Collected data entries
- - -
(* ===== verification/Segments.v ===== *)
(** * Saved segments ([internal/segments/service.go])

    A segment stores a filter as JSON.  Filters may refer to other segments by a
    rule on the field [segment]; [Save] checks the references, [Apply] expands
    them before the filter is compiled.  The nesting depth is counted down: the
    argument [levels] is [MaxNesting + 1 - depth]. *)
From S2P Require Import Prelude GoLib Store Events Models Statements Wire Text Fields ContactQuery QueryFields.

(** [models.Segment]. *)
Record Segment := MkSegment {
  sg_ID : uuid;
  sg_DeletedAt : option time;
  sg_OrganizationID : uuid;
  sg_Name : string;
  sg_Description : string;
  sg_Filter : JSONB;
  sg_Visibility : string;
  sg_CreatedByID : uuid;
  sg_UpdatedByID : option uuid;
  sg_ContactCount : option Z;
  sg_CountedAt : option time;
  sg_LastUsedAt : option time
}.

Definition set_sg_DeletedAt (v : option time) (r : Segment) : Segment :=
  MkSegment (sg_ID r) v (sg_OrganizationID r) (sg_Name r) (sg_Description r) (sg_Filter r)
  (sg_Visibility r) (sg_CreatedByID r) (sg_UpdatedByID r) (sg_ContactCount r) (sg_CountedAt r)
  (sg_LastUsedAt r).
Definition set_sg_Name (v : string) (r : Segment) : Segment :=
  MkSegment (sg_ID r) (sg_DeletedAt r) (sg_OrganizationID r) v (sg_Description r) (sg_Filter r)
  (sg_Visibility r) (sg_CreatedByID r) (sg_UpdatedByID r) (sg_ContactCount r) (sg_CountedAt r)
  (sg_LastUsedAt r).
Definition set_sg_Description (v : string) (r : Segment) : Segment :=
  MkSegment (sg_ID r) (sg_DeletedAt r) (sg_OrganizationID r) (sg_Name r) v (sg_Filter r)
  (sg_Visibility r) (sg_CreatedByID r) (sg_UpdatedByID r) (sg_ContactCount r) (sg_CountedAt r)
  (sg_LastUsedAt r).
Definition set_sg_Filter (v : JSONB) (r : Segment) : Segment :=
  MkSegment (sg_ID r) (sg_DeletedAt r) (sg_OrganizationID r) (sg_Name r) (sg_Description r) v
  (sg_Visibility r) (sg_CreatedByID r) (sg_UpdatedByID r) (sg_ContactCount r) (sg_CountedAt r)
  (sg_LastUsedAt r).
Definition set_sg_Visibility (v : string) (r : Segment) : Segment :=
  MkSegment (sg_ID r) (sg_DeletedAt r) (sg_OrganizationID r) (sg_Name r) (sg_Description r)
  (sg_Filter r) v (sg_CreatedByID r) (sg_UpdatedByID r) (sg_ContactCount r) (sg_CountedAt r)
  (sg_LastUsedAt r).
Definition set_sg_UpdatedByID (v : option uuid) (r : Segment) : Segment :=
  MkSegment (sg_ID r) (sg_DeletedAt r) (sg_OrganizationID r) (sg_Name r) (sg_Description r)
  (sg_Filter r) (sg_Visibility r) (sg_CreatedByID r) v (sg_ContactCount r) (sg_CountedAt r)
  (sg_LastUsedAt r).
Definition set_sg_ContactCount (v : option Z) (r : Segment) : Segment :=
  MkSegment (sg_ID r) (sg_DeletedAt r) (sg_OrganizationID r) (sg_Name r) (sg_Description r)
  (sg_Filter r) (sg_Visibility r) (sg_CreatedByID r) (sg_UpdatedByID r) v (sg_CountedAt r)
  (sg_LastUsedAt r).
Definition set_sg_CountedAt (v : option time) (r : Segment) : Segment :=
  MkSegment (sg_ID r) (sg_DeletedAt r) (sg_OrganizationID r) (sg_Name r) (sg_Description r)
  (sg_Filter r) (sg_Visibility r) (sg_CreatedByID r) (sg_UpdatedByID r) (sg_ContactCount r) v
  (sg_LastUsedAt r).
Definition set_sg_LastUsedAt (v : option time) (r : Segment) : Segment :=
  MkSegment (sg_ID r) (sg_DeletedAt r) (sg_OrganizationID r) (sg_Name r) (sg_Description r)
  (sg_Filter r) (sg_Visibility r) (sg_CreatedByID r) (sg_UpdatedByID r) (sg_ContactCount r)
  (sg_CountedAt r) v.

Definition SegmentShared := "shared".
Definition SegmentPrivate := "private".

Abbreviation SegmentDB := (gmap uuid Segment) (only parsing).
Abbreviation MS := (M SegmentDB).

Definition ErrNotFound := ErrSentinel "segments: not found".
Definition ErrInUse := ErrSentinel "segments: referenced by another segment".

Definition MaxNesting : nat := 3.

(** ** Filters as JSON *)

Section Json.
Context `{GJ : GoJson}.

(** The struct tags of [Node]: every field is levels out when empty. *)
Fixpoint node_json (n : Node) : json :=
  let 'MkNode op rules field operator value := n in
  JObj (present
    [("op", omit_string op);
     ("rules", match rules with [] => None | _ => Some (JArr (map node_json rules)) end);
     ("field", omit_string field);
     ("operator", omit_string operator);
     ("value", match value with ANil => None | v => Some (json_of v) end)]).

Fixpoint node_marshals (n : Node) : bool :=
  let 'MkNode _ rules _ _ value := n in marshals value && forallb node_marshals rules.

Definition no_node : Node := MkNode "" [] "" "" ANil.

(** A text field: [null] leaves it as it is. *)
Definition text_field (j : json) (old : string) : option string :=
  match j with JStr s => Some s | JNull => Some old | _ => None end.

(** [json.Unmarshal] into a [Node]; names match in any case, the last one counts. *)
Fixpoint to_node (j : json) : option Node :=
  match j with
  | JNull => Some no_node
  | JObj m =>
      (fix fill (m : list (string * json)) (n : Node) : option Node :=
         match m with
         | [] => Some n
         | (k, v) :: m =>
             let 'MkNode op rules field operator value := n in
             let k := ToLower k in
             n ← (if String.eqb k "op" then op ← text_field v op; Some (MkNode op rules field operator value)
                  else if String.eqb k "rules" then
                    match v with
                    | JArr l => rules ← traverse to_node l; Some (MkNode op rules field operator value)
                    | JNull => Some (MkNode op [] field operator value)
                    | _ => None
                    end
                  else if String.eqb k "field" then field ← text_field v field; Some (MkNode op rules field operator value)
                  else if String.eqb k "operator" then operator ← text_field v operator; Some (MkNode op rules field operator value)
                  else if String.eqb k "value" then value ← any_of v; Some (MkNode op rules field operator value)
                  else Some n);
             fill m n
         end) m no_node
  | _ => None
  end.

(** [contactquery.ParseFilter]. *)
Definition ParseFilter (raw : string) : option Node :=
  if is_empty raw then Some no_node else j ← json_parse raw; to_node j.

(** [json.Marshal] of a filter and [json.Unmarshal] into the column. *)
Definition marshalled_filter (f : Node) : option JSONB := if node_marshals f then to_map (node_json f) else None.

(** What is marshalled again is what was unmarshalled: no year is out of range. *)
Definition parseFilter (raw : JSONB) : option Node := to_node (of_map raw).
End Json.

(** ** The service *)

Record SaveInput := MkSaveInput {
  in_OrgID : uuid;
  in_ID : option uuid;
  in_Name : string;
  in_Description : string;
  in_Filter : Node;
  in_Visibility : string;
  in_ActorID : uuid
}.

Definition live_segment (s : Segment) : bool := is_none (sg_DeletedAt s).
Definition segment_at (orgID id : uuid) (s : Segment) : bool :=
  N.eqb (sg_ID s) id && N.eqb (sg_OrganizationID s) orgID && live_segment s.

(** The sizes of the columns, and the unique index over the lower-case name. *)
Definition segment_fits (s : Segment) : bool :=
  Nat.leb (RuneCount (sg_Name s)) 120 && Nat.leb (RuneCount (sg_Description s)) 500 && Nat.leb (RuneCount (sg_Visibility s)) 10.

Definition segment_named (s t : Segment) : bool :=
  N.eqb (sg_OrganizationID t) (sg_OrganizationID s) && live_segment t && String.eqb (ToLower (sg_Name t)) (ToLower (sg_Name s)).

Definition put_segment (s : Segment) (d : SegmentDB) : res err unit * SegmentDB :=
  if negb (segment_fits s) then (Err ErrDriver, d)
  else if live_segment s && negb (no_other (segment_named s) (sg_ID s) d) then (Err ErrUnique, d)
  else (Ok tt, <[sg_ID s := s]> d).

Definition insert_segment (s : Segment) : MS unit :=
  stmt no_locks (fun d => if is_some (d !! sg_ID s) then (Err ErrUnique, d) else put_segment s d).

(** [Model(&Segment{}).Where("id = ? AND organization_id = ?").Updates(...)]. *)
Definition update_segment (orgID id : uuid) (us : list (Segment -> Segment)) : MS unit :=
  stmt no_locks (fun d =>
    match d !! id with
    | Some s => if segment_at orgID id s then put_segment (apply_updates us s) d else (Ok tt, d)
    | None => (Ok tt, d)
    end).

Section Service.
Context `{SQ : Sql} `{GJ : GoJson} `{QE : QueryEnv}.

(** The contacts a query selects, counted by the database. *)
Context (count_contacts : SegmentDB -> list Compiled -> Z).

Definition Get (orgID id : uuid) : MS Segment :=
  r <- try (query (first_row (segment_at orgID id) unordered)) ;;
  match r with Ok s => ret s | Err _ => fail ErrNotFound end.

(** The ids a filter refers to. *)
Definition reference (n : Node) : option uuid :=
  if String.eqb (n_Field n) FieldKey then match n_Value n with AString raw => uuid_Parse raw | _ => None end else None.

Fixpoint referencedIDs (n : Node) : list uuid :=
  if IsGroup n then let 'MkNode _ rules _ _ _ := n in flat_map referencedIDs rules
  else match reference n with Some id => [id] | None => [] end.

(** One reference, with the check of the referenced filter one level down. *)
Definition checkReference (orgID : uuid) (selfID : option uuid) (check : Node -> MS unit) (ref : uuid) : MS unit :=
  if opt_eqb selfID (Some ref) then fail (ErrMsg "segments: a segment cannot reference itself")
  else
    r <- try (query (first_row (segment_at orgID ref) unordered)) ;;
    match r with
    | Err _ => fail (ErrMsg ("segments: referenced segment " ++ uuid_String ref ++ " does not exist"))
    | Ok referenced =>
        match parseFilter (sg_Filter referenced) with
        | None => fail (ErrMsg "contactquery: invalid filter JSON")
        | Some inner => check inner
        end
    end.

Fixpoint each {A} (f : A -> MS unit) (l : list A) : MS unit :=
  match l with [] => ret tt | a :: l => f a ;;; each f l end.

Fixpoint checkReferences (levels : nat) (orgID : uuid) (selfID : option uuid) (filter : Node) : MS unit :=
  match levels with
  | O => fail (ErrMsg "segments: segments are nested more than 3 deep")
  | S levels => each (checkReference orgID selfID (checkReferences levels orgID selfID)) (referencedIDs filter)
  end.

Definition of_failure {A} (r : res failure A) : MS A :=
  match r with Ok a => ret a | Err e => fail (ErrMsg (failure_text e)) end.

(** The row a valid input is written to. *)
Definition save_row (i : SaveInput) (name : string) (filter : JSONB) : MS Segment :=
  let visibility := if String.eqb (in_Visibility i) SegmentPrivate then SegmentPrivate else SegmentShared in
  match in_ID i with
  | Some id =>
      update_segment (in_OrgID i) id
        [set_sg_Name name; set_sg_Description (in_Description i); set_sg_Filter filter; set_sg_Visibility visibility;
         set_sg_UpdatedByID (Some (in_ActorID i)); set_sg_ContactCount None; set_sg_CountedAt None] ;;;
      Get (in_OrgID i) id
  | None =>
      id <- uuid_New ;;
      let segment := MkSegment id None (in_OrgID i) name (in_Description i) filter visibility (in_ActorID i) None None None None in
      insert_segment segment ;;;
      ret segment
  end.

Definition Save (r : gmap string Field) (i : SaveInput) : MS Segment :=
  let name := TrimSpace (in_Name i) in
  if is_empty name then fail (ErrMsg "segments: a segment needs a name")
  else
    of_failure (Validate r (in_Filter i)) ;;;
    checkReferences MaxNesting (in_OrgID i) (in_ID i) (in_Filter i) ;;;
    match marshalled_filter (in_Filter i) with
    | None => fail (ErrMsg "json: unsupported value")
    | Some filter => save_row i name filter
    end.

Definition visible (orgID viewerID : uuid) (s : Segment) : bool :=
  N.eqb (sg_OrganizationID s) orgID && (String.eqb (sg_Visibility s) SegmentShared || N.eqb (sg_CreatedByID s) viewerID) && live_segment s.

Definition List_ (orgID viewerID : uuid) : MS (list Segment) :=
  query (fun d => Ok (sort_by (fun a b => String.ltb (sg_Name a) (sg_Name b)) (find_rows (visible orgID viewerID) None d))).

(** Whether the stored filter of a segment refers to another. *)
Definition refers_to (id : uuid) (s : Segment) : bool :=
  match parseFilter (sg_Filter s) with Some f => existsb (N.eqb id) (referencedIDs f) | None => false end.

Definition other_in (orgID id : uuid) (s : Segment) : bool :=
  N.eqb (sg_OrganizationID s) orgID && negb (N.eqb (sg_ID s) id) && live_segment s.

Definition dependents (orgID id : uuid) : MS (list string) :=
  all <- query (fun d => Ok (find_rows (other_in orgID id) None d)) ;;
  ret (map sg_Name (List.filter (refers_to id) all)).

Definition Delete (orgID id : uuid) : MS unit :=
  names <- dependents orgID id ;;
  match names with
  | _ :: _ => fail ErrInUse
  | [] =>
      t <- now ;;
      stmt no_locks (fun d => (Ok tt, update_where (segment_at orgID id) [set_sg_DeletedAt (Some t)] d))
  end.

Section Expand.
Context (orgID : uuid) (expand : Segment -> MS Node).

(** A rule on a segment, replaced by the filter of that segment. *)
Definition expandLeaf (n : Node) : MS Node :=
  if negb (String.eqb (n_Field n) FieldKey) then ret n
  else
    let raw := match n_Value n with AString s => s | _ => "" end in
    match uuid_Parse raw with
    | None => fail (ErrMsg ("segments: " ++ quote raw ++ " is not a segment id"))
    | Some id =>
        referenced <- Get orgID id ;;
        inner <- expand referenced ;;
        if String.eqb (n_Operator n) OpNotIn then fail (ErrMsg "segments: not_in is not supported yet") else ret inner
    end.

Fixpoint expandNode (n : Node) : MS Node :=
  if IsGroup n then
    let 'MkNode op rules field operator value := n in
    rules <- (fix all (rules : list Node) : MS (list Node) :=
                match rules with
                | [] => ret []
                | child :: rules => x <- expandNode child ;; xs <- all rules ;; ret (x :: xs)
                end) rules ;;
    ret (MkNode op rules field operator value)
  else expandLeaf n.
End Expand.

Fixpoint expand (levels : nat) (orgID : uuid) (segment : Segment) : MS Node :=
  match levels with
  | O => fail (ErrMsg "segments: nested more than 3 deep")
  | S levels =>
      match parseFilter (sg_Filter segment) with
      | None => fail (ErrMsg "contactquery: invalid filter JSON")
      | Some filter => expandNode orgID (expand levels orgID) filter
      end
  end.

(** [Service.Apply]. *)
Definition ApplySegment (db : list Compiled) (r : gmap string Field) (vw : Viewer) (segmentID : uuid) : MS (list Compiled) :=
  segment <- Get (vw_OrgID vw) segmentID ;;
  filter <- expand MaxNesting (vw_OrgID vw) segment ;;
  of_failure (ContactQuery.Apply db r vw filter).

Definition Count (r : gmap string Field) (vw : Viewer) (segmentID : uuid) : MS Z :=
  q <- ApplySegment [] r vw segmentID ;;
  count <- query (fun d => Ok (count_contacts d q)) ;;
  t <- now ;;
  update_segment (vw_OrgID vw) segmentID [set_sg_ContactCount (Some count); set_sg_CountedAt (Some t)] ;;;
  ret count.

(** The error is dropped. *)
Definition MarkUsed (orgID segmentID : uuid) : MS unit :=
  t <- now ;;
  try (update_segment orgID segmentID [set_sg_LastUsedAt (Some t)]) ;;;
  ret tt.
End Service.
- - -
Required work: Which lines of the data hold the string "AString"? Return each of them.

Task solution:
  if String.eqb (n_Field n) FieldKey then match n_Value n with AString raw => uuid_Parse raw | _ => None end else None.
    let raw := match n_Value n with AString s => s | _ => "" end in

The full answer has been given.